◆ Exercise data:
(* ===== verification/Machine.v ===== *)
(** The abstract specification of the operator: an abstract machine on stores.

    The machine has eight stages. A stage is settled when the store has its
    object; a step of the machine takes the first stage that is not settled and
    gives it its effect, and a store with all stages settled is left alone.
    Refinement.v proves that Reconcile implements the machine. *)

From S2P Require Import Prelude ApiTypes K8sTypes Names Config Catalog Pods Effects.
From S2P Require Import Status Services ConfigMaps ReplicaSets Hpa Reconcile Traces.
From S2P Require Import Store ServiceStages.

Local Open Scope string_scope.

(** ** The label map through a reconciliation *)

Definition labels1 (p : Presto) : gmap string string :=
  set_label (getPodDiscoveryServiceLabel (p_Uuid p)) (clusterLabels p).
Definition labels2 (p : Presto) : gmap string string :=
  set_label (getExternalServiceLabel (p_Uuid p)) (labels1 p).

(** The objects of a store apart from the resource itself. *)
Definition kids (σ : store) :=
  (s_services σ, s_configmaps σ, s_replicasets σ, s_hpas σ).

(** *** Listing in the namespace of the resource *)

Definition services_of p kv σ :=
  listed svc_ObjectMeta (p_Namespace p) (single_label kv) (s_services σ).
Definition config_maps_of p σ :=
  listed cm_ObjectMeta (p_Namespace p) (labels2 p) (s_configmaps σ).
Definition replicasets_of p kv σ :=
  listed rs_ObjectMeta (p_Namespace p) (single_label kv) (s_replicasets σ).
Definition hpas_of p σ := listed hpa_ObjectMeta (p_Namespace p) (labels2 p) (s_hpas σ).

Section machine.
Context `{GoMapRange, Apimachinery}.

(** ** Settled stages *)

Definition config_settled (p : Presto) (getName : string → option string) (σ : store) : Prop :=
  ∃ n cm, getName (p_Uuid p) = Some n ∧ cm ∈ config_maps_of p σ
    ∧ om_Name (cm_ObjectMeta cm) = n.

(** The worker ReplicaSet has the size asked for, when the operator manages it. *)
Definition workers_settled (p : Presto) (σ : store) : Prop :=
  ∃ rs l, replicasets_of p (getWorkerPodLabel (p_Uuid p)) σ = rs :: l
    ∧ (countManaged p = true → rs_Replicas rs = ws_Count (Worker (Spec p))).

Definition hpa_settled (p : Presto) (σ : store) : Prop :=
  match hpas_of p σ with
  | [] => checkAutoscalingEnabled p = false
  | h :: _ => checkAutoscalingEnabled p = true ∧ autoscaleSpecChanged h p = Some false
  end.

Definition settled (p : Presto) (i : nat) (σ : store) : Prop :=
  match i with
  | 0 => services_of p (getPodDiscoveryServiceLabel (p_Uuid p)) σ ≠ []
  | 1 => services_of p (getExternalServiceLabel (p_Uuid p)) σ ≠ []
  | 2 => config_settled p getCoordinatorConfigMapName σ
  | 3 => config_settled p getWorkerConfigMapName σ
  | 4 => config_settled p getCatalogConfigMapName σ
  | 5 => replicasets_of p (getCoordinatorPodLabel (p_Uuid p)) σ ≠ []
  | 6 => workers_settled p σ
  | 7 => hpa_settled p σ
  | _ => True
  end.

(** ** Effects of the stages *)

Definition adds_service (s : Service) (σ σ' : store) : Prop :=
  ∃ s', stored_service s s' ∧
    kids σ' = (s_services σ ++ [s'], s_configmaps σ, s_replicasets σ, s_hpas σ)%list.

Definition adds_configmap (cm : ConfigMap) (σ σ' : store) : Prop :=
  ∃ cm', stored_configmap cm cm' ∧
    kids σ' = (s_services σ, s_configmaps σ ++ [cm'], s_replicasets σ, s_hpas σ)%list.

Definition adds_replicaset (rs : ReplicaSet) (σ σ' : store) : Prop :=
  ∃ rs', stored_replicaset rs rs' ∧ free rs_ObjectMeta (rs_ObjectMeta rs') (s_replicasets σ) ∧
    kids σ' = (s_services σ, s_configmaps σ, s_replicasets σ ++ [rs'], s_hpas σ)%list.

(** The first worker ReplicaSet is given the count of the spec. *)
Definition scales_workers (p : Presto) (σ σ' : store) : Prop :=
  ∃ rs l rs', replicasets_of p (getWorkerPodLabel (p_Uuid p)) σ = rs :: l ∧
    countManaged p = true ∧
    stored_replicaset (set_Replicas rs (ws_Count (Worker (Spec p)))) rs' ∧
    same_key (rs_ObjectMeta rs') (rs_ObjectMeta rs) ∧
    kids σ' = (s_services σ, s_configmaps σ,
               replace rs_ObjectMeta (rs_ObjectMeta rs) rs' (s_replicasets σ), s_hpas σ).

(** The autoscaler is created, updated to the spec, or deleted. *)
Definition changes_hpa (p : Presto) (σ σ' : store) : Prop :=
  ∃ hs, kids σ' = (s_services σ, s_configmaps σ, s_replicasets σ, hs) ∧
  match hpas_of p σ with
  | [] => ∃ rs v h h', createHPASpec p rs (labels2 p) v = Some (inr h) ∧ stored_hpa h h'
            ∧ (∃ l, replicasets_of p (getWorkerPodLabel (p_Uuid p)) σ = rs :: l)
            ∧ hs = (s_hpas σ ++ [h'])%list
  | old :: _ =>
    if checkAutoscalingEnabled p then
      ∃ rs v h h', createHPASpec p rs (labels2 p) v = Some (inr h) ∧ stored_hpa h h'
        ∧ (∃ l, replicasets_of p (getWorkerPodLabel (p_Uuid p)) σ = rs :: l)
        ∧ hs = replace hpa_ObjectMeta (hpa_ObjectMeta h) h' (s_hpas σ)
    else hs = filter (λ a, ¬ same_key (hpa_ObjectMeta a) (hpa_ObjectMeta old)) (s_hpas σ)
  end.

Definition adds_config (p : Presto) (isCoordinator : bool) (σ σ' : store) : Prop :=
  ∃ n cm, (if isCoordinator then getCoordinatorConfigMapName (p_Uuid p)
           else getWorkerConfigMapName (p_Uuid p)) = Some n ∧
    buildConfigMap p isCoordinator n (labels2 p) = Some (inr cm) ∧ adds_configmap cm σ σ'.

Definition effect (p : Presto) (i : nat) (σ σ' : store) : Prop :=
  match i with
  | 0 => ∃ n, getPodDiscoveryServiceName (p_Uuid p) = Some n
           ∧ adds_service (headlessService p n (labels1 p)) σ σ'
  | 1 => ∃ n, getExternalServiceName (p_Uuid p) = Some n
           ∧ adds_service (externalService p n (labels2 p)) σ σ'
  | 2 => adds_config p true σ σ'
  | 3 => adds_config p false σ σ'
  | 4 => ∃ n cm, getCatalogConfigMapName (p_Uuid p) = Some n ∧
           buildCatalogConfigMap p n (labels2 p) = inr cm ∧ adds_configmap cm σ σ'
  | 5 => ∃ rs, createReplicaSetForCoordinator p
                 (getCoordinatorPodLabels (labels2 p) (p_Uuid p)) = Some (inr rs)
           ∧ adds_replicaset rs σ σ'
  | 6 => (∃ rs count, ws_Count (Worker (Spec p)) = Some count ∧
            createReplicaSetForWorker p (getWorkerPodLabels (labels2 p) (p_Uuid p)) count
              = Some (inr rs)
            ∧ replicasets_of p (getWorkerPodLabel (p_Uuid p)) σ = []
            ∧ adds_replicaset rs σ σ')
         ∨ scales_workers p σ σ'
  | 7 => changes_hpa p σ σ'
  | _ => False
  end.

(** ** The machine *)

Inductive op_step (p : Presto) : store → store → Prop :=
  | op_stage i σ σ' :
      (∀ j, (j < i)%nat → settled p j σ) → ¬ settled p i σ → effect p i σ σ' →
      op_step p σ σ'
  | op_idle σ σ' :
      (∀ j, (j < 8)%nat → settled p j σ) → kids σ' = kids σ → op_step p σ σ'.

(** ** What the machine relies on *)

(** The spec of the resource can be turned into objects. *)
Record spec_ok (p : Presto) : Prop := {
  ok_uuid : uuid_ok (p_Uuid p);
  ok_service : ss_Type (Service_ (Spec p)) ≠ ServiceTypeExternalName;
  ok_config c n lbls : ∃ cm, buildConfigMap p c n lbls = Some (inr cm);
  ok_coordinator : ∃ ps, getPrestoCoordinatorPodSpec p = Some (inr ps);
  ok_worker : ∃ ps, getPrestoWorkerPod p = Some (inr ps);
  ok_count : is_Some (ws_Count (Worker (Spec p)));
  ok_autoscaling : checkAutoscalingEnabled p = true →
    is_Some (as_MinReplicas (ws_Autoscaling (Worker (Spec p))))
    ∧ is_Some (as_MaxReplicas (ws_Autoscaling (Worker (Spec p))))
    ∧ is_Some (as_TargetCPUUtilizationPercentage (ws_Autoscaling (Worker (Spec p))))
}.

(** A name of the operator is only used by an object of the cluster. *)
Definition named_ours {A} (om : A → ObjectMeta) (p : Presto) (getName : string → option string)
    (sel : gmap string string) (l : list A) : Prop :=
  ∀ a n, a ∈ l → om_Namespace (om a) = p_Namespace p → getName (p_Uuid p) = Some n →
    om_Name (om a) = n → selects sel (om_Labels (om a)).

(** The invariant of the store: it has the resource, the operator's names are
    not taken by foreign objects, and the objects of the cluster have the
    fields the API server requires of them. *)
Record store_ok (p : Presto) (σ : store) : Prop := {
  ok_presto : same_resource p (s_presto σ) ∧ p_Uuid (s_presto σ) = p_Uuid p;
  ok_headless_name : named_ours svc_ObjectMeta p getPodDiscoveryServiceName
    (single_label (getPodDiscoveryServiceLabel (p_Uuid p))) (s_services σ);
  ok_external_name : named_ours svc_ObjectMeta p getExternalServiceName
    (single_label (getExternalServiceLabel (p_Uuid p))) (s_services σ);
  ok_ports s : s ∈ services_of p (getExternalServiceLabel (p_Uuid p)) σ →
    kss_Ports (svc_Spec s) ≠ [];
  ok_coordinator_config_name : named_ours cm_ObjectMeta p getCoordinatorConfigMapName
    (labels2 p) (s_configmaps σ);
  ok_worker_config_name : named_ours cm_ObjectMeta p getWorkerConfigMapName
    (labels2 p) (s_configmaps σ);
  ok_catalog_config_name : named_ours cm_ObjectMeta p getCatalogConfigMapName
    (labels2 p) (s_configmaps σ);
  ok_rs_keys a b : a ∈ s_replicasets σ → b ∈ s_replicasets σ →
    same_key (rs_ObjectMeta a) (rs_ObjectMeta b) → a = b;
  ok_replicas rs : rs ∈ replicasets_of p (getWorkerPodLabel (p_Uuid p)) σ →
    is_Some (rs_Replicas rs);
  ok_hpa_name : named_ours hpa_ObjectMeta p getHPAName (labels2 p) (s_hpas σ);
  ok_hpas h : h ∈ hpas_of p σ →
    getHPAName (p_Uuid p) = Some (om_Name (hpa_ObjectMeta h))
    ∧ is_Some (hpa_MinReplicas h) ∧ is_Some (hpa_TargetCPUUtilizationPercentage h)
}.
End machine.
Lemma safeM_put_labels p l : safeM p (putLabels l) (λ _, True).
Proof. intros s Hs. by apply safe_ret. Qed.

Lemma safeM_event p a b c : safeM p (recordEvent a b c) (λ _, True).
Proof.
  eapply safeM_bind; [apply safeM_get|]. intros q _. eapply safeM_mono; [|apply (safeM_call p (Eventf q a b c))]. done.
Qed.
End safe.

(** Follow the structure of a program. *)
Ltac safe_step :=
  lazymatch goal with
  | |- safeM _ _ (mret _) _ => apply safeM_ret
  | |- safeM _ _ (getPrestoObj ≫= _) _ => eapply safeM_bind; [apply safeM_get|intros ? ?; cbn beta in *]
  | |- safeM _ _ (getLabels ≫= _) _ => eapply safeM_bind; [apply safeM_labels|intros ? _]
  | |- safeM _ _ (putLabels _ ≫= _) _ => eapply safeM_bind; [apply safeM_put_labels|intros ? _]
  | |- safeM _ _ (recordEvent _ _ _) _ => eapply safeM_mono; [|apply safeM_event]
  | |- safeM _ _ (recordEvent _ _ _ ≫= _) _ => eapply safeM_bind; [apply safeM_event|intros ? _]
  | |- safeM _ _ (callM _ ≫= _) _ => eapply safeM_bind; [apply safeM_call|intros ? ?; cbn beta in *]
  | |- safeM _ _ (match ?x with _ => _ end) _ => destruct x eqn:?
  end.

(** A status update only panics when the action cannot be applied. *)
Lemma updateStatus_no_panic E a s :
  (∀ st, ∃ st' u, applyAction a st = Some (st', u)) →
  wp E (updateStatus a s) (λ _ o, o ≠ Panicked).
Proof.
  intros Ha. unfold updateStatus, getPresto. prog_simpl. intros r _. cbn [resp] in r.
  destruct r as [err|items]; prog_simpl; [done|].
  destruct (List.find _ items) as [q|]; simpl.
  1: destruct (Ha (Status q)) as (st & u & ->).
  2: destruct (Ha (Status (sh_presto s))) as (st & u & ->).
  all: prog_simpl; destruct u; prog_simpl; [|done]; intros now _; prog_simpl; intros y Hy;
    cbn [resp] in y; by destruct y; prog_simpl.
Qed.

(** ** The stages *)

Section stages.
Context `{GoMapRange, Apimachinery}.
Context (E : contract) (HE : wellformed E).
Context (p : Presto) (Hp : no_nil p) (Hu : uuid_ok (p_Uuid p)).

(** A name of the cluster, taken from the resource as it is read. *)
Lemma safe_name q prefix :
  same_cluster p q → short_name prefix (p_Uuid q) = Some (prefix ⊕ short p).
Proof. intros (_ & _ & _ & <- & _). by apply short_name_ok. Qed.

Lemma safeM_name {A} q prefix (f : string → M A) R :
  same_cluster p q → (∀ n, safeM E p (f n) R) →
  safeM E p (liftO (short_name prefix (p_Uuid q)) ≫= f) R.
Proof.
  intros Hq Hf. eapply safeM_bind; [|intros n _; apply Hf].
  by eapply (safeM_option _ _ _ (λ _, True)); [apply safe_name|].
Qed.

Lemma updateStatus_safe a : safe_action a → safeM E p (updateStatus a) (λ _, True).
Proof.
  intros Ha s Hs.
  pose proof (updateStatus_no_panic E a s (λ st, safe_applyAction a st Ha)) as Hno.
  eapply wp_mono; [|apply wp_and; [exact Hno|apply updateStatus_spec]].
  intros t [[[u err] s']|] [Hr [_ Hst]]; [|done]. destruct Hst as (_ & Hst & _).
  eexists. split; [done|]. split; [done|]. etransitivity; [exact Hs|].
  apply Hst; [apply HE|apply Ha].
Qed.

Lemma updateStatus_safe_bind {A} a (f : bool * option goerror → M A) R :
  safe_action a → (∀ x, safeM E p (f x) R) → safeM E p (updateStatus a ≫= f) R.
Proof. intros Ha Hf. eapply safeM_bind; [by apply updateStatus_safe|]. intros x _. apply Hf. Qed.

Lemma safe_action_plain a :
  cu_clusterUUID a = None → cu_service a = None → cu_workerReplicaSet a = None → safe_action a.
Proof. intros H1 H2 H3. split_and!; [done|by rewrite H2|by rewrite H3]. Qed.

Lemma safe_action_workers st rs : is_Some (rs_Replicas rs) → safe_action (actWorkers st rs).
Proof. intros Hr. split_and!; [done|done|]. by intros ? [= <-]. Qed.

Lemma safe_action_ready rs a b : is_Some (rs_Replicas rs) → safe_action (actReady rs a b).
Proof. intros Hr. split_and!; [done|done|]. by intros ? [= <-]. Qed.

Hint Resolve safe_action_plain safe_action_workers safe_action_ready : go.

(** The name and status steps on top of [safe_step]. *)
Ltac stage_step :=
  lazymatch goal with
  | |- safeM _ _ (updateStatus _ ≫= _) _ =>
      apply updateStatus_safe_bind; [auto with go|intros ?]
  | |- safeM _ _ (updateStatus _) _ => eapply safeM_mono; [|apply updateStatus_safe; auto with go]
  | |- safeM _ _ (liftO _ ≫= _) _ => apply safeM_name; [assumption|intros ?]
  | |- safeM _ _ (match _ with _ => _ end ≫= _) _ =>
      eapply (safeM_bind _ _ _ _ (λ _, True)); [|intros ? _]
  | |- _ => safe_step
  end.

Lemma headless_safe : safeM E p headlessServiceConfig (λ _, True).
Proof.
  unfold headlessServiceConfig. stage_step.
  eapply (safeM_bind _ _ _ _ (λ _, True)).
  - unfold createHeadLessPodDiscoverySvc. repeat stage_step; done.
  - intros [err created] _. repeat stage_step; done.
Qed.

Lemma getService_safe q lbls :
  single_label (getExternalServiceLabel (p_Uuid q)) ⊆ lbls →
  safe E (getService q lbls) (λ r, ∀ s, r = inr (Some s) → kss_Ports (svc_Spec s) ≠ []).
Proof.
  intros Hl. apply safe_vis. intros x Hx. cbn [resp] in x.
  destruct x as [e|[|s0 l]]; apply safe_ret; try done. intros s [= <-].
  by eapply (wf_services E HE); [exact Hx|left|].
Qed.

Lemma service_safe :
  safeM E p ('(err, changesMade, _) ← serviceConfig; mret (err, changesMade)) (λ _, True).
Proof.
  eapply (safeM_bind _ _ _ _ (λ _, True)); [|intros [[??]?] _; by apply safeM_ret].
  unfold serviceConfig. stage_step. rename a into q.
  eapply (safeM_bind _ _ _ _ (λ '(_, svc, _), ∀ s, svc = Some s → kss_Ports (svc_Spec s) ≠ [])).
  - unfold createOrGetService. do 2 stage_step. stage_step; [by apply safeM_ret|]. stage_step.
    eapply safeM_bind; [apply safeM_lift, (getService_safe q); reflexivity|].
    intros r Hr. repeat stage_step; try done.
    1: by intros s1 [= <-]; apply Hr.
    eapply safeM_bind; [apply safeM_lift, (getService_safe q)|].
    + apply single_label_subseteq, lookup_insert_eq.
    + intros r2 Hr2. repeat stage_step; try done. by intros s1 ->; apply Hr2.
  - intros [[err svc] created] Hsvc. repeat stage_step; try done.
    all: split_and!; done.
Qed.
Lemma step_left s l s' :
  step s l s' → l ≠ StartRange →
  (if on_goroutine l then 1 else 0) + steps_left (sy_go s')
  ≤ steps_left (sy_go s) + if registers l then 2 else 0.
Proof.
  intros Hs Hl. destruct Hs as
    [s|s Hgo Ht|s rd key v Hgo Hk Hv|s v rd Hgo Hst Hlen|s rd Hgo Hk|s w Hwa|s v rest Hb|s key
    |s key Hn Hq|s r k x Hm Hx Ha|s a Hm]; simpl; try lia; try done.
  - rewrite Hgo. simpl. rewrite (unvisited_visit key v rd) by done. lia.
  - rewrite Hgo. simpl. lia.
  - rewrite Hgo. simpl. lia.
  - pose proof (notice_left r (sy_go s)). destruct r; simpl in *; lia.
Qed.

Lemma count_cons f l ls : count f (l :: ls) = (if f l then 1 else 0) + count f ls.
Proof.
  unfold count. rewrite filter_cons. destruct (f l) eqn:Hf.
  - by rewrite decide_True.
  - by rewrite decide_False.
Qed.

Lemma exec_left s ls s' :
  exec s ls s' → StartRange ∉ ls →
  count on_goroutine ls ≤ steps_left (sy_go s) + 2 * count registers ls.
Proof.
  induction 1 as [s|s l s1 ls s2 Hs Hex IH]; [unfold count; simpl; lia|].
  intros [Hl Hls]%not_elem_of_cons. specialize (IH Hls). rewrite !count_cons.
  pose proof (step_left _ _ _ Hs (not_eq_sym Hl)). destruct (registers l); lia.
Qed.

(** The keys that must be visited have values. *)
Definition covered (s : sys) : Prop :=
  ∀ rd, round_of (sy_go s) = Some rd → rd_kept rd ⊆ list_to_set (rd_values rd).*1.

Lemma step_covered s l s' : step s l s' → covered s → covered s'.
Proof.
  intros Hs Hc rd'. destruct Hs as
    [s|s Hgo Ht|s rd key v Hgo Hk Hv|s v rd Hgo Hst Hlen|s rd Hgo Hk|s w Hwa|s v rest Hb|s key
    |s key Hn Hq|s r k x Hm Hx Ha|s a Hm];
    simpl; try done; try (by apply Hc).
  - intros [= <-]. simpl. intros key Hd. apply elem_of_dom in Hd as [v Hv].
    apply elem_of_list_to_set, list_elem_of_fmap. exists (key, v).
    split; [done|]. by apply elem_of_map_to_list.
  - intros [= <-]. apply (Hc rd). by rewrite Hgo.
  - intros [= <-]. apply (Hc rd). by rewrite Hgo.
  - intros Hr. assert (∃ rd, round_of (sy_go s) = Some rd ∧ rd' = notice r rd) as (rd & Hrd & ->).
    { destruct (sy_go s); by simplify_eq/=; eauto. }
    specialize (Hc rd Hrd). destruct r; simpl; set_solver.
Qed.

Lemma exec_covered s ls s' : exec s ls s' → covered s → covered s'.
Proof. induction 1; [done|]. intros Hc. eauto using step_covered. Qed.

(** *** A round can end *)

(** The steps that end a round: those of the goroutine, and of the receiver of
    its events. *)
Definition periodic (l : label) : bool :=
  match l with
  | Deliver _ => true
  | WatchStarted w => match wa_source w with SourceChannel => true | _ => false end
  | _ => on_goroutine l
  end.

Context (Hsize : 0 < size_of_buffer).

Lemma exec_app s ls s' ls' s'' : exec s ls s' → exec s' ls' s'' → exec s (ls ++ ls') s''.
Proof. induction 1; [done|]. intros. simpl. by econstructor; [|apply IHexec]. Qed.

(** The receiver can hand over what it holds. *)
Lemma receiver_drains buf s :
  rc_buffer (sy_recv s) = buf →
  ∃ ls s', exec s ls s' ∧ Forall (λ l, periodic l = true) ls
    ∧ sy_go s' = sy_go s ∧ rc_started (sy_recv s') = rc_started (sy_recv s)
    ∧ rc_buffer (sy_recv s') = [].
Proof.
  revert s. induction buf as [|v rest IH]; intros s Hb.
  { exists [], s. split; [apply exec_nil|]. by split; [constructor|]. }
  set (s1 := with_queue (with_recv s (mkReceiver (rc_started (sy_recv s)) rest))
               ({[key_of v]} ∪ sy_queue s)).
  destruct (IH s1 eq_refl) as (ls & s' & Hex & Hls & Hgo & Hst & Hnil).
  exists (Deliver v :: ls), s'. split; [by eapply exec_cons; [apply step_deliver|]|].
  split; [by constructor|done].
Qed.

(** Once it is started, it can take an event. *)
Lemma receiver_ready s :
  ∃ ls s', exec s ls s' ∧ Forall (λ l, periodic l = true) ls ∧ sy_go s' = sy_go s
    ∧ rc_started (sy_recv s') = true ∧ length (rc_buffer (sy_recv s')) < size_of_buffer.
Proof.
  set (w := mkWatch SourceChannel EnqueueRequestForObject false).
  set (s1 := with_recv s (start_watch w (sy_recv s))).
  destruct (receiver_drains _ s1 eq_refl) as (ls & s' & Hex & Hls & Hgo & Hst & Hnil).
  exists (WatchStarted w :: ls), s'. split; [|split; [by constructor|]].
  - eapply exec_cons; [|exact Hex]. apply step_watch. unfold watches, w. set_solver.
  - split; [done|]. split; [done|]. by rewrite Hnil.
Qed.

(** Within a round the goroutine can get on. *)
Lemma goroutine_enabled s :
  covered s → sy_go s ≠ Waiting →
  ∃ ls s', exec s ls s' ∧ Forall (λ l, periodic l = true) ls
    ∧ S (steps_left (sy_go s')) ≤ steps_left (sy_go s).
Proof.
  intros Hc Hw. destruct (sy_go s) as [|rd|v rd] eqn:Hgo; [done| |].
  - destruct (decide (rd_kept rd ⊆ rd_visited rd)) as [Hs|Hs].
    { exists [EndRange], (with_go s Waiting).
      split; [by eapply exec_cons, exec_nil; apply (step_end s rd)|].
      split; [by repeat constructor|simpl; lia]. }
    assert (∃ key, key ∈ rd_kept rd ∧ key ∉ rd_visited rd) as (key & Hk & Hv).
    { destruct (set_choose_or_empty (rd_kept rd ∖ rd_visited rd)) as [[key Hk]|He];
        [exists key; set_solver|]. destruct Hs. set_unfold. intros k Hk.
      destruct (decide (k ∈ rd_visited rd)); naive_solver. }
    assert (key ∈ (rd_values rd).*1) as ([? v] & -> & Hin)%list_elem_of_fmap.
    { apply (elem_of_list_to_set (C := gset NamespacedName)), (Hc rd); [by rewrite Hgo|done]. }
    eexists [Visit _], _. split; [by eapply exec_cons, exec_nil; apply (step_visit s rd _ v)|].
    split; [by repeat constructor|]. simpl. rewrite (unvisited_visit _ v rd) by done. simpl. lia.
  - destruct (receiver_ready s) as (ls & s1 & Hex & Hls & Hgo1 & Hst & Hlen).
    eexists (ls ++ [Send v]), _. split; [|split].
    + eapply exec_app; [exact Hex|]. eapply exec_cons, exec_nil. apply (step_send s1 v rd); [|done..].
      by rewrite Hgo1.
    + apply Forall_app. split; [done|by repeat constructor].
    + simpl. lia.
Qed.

◆ Exercise directions:
A line belongs in the answer if it contains the word "Reconcile"; please copy each such line from the material.

◆ Answer space:
    Refinement.v proves that Reconcile implements the machine. *)
From S2P Require Import Status Services ConfigMaps ReplicaSets Hpa Reconcile Traces.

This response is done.